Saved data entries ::
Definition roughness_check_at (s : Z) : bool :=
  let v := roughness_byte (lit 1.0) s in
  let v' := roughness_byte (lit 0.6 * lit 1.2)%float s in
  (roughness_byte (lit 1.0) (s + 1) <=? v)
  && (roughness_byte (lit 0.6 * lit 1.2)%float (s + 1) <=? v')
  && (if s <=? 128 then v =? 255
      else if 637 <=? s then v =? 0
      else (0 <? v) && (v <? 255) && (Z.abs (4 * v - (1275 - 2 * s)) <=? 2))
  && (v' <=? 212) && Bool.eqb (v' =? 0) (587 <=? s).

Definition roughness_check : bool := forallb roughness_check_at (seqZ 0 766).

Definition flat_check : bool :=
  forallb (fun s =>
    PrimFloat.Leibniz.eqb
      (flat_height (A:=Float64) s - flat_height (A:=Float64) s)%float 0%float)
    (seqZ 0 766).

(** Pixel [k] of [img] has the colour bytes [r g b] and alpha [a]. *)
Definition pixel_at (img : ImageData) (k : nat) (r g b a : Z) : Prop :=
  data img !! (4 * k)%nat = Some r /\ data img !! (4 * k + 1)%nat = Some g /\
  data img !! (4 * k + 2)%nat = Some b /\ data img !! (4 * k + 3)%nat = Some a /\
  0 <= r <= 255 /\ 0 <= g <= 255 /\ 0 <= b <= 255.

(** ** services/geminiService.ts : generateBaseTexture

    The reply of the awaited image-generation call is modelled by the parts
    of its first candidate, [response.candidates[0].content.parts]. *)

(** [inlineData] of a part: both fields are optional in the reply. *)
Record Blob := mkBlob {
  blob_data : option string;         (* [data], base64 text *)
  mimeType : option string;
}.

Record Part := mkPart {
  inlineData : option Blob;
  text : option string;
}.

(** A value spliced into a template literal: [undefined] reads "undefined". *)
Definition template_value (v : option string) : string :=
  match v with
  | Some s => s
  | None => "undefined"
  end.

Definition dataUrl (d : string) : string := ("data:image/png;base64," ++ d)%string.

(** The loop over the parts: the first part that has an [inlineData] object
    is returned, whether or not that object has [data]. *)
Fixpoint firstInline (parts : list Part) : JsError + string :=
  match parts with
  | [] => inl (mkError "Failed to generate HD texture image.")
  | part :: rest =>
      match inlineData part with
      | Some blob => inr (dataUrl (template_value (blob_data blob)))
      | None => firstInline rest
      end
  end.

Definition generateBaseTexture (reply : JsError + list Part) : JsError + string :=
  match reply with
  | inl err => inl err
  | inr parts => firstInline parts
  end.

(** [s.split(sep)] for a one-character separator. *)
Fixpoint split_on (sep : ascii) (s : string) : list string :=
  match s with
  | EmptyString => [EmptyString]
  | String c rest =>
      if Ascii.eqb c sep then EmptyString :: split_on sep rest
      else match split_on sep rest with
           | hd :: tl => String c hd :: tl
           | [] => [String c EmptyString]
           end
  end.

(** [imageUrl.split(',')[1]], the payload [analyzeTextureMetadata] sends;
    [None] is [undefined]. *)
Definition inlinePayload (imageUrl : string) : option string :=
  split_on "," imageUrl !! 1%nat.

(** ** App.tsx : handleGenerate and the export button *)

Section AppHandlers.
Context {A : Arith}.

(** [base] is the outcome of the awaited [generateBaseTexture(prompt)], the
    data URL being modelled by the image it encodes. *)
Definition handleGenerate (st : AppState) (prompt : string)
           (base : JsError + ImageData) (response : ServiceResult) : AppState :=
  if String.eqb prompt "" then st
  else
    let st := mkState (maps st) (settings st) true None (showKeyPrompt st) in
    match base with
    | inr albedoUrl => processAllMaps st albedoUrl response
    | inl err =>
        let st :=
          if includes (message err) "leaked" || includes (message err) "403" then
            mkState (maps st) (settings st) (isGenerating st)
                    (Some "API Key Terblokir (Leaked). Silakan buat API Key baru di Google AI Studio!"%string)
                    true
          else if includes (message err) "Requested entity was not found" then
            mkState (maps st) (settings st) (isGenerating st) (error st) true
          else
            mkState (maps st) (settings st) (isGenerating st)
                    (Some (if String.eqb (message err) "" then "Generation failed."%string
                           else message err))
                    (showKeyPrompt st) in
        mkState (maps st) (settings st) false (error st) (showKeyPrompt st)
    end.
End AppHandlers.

---

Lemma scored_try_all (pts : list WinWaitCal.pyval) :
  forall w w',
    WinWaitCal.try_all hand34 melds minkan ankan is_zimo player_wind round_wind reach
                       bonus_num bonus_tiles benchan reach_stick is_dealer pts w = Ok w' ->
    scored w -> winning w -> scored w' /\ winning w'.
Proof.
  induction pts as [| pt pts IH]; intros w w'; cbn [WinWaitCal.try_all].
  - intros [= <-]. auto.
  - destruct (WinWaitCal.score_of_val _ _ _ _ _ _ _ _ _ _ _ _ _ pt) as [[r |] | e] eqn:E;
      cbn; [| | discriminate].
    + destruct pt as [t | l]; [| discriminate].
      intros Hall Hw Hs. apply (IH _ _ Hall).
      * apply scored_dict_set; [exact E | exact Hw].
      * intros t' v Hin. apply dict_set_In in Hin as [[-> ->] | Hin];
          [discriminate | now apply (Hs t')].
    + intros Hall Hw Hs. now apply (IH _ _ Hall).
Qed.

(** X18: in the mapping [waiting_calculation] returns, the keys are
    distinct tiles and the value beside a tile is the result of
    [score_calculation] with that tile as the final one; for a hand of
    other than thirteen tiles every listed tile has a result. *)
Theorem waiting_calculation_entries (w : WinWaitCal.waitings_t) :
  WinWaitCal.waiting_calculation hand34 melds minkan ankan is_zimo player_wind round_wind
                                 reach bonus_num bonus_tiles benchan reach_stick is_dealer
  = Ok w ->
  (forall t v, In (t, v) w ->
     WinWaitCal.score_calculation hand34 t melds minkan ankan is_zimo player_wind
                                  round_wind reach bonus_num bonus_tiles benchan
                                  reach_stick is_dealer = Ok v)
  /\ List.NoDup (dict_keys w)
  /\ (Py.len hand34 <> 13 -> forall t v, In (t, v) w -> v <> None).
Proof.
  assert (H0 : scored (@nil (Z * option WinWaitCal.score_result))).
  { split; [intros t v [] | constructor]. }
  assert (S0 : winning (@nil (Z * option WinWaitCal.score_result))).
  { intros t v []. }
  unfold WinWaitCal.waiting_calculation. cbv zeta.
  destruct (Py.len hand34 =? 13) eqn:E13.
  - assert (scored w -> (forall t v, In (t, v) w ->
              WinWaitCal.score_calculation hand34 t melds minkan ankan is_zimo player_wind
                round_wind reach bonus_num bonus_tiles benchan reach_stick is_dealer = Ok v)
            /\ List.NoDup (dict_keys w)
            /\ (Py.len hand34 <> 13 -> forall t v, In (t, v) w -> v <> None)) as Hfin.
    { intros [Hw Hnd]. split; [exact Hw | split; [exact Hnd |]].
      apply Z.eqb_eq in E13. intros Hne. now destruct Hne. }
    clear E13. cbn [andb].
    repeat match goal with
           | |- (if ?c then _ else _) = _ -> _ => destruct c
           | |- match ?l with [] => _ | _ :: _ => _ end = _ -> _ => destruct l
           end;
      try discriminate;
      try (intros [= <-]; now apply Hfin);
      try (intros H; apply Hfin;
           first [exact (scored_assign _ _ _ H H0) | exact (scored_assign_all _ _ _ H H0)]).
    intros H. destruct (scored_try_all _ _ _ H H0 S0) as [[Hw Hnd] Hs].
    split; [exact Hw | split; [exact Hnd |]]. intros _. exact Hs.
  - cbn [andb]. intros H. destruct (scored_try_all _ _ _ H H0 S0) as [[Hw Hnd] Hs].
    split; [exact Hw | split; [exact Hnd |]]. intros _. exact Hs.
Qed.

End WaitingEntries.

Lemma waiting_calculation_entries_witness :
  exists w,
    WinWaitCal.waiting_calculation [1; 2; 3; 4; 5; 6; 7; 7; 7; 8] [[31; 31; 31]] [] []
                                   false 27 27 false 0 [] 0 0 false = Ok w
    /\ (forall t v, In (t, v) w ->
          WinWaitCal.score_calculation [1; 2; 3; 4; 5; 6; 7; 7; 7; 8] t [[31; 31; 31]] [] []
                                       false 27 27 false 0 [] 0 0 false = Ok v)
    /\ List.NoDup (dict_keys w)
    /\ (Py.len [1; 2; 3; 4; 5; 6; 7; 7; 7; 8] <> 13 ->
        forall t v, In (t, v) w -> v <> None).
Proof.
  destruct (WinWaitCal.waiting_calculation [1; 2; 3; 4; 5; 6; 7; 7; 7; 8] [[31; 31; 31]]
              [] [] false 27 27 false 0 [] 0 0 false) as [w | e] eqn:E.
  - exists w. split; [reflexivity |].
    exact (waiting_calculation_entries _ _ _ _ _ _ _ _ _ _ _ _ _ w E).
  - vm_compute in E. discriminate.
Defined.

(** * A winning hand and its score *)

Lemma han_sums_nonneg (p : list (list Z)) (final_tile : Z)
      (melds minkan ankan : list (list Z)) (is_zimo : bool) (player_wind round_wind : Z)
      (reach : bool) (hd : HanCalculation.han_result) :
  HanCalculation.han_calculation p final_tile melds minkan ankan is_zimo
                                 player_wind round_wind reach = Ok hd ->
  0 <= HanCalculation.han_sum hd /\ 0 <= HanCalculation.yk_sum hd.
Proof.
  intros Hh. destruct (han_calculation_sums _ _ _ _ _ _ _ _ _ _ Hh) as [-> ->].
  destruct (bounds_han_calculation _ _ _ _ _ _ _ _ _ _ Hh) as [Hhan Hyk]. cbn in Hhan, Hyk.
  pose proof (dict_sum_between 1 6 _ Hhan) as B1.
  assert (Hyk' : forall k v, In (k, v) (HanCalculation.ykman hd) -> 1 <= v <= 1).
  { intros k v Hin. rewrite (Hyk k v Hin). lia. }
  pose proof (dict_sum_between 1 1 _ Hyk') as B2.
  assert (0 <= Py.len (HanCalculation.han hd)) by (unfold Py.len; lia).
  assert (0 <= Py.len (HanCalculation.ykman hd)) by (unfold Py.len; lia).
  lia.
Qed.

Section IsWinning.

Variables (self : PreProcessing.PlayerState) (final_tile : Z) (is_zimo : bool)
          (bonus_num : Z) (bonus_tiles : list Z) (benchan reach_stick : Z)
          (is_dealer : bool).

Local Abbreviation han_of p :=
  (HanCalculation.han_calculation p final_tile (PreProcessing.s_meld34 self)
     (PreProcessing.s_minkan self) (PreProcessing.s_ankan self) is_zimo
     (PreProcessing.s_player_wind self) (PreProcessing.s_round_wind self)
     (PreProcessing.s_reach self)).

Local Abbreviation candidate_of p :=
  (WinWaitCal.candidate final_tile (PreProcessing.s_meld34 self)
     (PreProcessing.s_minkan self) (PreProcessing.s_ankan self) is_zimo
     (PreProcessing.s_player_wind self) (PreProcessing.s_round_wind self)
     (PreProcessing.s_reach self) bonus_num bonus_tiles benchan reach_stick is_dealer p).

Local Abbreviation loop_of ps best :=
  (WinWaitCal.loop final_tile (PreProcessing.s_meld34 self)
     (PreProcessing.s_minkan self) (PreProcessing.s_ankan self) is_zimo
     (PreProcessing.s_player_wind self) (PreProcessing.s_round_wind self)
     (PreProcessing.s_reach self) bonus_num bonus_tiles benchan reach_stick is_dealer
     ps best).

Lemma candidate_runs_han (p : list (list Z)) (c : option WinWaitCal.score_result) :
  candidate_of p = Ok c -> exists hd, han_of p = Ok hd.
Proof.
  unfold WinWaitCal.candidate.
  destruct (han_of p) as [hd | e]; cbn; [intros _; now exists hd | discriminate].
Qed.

* * *

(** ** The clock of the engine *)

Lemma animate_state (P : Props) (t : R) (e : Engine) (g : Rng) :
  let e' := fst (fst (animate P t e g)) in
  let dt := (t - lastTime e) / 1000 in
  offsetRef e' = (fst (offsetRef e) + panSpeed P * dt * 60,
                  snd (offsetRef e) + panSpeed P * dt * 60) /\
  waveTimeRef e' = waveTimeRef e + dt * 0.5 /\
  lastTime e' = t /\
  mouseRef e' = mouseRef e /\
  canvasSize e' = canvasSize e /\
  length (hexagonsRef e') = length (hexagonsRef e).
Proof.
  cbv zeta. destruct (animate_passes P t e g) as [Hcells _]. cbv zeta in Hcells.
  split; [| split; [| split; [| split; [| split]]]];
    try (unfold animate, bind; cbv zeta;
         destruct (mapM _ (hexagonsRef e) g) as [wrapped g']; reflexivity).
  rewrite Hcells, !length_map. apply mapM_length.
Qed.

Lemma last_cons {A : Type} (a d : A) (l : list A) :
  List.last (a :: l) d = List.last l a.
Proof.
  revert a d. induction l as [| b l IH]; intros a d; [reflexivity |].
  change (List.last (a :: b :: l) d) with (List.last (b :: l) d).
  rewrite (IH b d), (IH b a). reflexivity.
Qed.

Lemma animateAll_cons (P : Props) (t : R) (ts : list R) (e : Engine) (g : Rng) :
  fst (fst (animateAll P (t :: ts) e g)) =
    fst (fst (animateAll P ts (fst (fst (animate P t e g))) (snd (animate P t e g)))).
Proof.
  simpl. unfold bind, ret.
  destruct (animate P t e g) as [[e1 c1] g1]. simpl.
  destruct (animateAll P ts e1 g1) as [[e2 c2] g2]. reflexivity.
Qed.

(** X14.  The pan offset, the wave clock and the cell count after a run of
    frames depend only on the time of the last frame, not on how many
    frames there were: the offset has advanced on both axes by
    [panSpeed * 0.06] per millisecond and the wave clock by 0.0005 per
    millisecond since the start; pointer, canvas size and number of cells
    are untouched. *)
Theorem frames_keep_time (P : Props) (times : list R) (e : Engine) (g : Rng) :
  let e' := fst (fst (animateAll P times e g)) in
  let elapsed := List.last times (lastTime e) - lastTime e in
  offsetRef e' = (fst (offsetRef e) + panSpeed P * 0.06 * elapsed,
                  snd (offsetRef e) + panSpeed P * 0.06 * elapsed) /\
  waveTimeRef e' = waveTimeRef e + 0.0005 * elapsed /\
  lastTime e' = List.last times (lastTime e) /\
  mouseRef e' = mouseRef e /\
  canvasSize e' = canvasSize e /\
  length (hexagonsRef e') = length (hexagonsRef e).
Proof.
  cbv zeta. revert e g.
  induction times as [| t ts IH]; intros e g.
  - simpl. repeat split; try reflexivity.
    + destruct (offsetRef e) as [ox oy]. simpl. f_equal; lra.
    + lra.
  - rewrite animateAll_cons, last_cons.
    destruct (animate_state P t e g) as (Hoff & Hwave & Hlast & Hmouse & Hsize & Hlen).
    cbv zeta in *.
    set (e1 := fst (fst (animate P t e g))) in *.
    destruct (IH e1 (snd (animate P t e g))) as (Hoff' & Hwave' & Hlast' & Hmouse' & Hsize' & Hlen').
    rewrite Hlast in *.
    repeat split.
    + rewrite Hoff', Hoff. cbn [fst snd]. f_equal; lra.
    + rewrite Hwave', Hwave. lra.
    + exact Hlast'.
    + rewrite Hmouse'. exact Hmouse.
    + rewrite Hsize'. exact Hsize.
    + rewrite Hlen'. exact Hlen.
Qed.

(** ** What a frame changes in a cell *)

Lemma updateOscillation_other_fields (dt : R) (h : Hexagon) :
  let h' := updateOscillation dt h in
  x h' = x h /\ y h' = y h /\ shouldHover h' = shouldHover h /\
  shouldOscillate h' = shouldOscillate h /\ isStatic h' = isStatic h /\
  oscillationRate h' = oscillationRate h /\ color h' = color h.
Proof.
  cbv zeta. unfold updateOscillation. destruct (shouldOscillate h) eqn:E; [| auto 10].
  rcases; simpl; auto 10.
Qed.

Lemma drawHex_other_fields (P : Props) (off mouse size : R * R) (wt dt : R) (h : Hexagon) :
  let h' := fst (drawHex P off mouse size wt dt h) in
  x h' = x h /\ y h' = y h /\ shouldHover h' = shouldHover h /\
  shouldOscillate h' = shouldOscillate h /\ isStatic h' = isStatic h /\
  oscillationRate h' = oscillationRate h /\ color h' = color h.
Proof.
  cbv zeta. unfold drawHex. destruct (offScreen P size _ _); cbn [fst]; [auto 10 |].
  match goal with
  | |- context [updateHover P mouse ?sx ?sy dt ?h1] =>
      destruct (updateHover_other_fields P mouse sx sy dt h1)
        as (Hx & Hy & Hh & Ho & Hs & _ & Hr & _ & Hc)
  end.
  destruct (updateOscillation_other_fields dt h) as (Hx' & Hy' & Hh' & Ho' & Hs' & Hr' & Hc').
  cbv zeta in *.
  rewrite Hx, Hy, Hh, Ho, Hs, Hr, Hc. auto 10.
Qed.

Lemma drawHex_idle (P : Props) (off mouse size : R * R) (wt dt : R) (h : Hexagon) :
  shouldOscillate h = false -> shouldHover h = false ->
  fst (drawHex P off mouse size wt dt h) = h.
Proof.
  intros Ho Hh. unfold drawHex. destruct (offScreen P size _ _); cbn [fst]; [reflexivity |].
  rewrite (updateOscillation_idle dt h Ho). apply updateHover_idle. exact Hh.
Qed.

Problem to solve :: After locating the line with "repeat match goal with" above, return that line and every later line through the one with "first [exact (scored_assign", word for word and with nothing else.

Answer box ::
    repeat match goal with
           | |- (if ?c then _ else _) = _ -> _ => destruct c
           | |- match ?l with [] => _ | _ :: _ => _ end = _ -> _ => destruct l
           end;
      try discriminate;
      try (intros [= <-]; now apply Hfin);
      try (intros H; apply Hfin;
           first [exact (scored_assign _ _ _ H H0) | exact (scored_assign_all _ _ _ H H0)]).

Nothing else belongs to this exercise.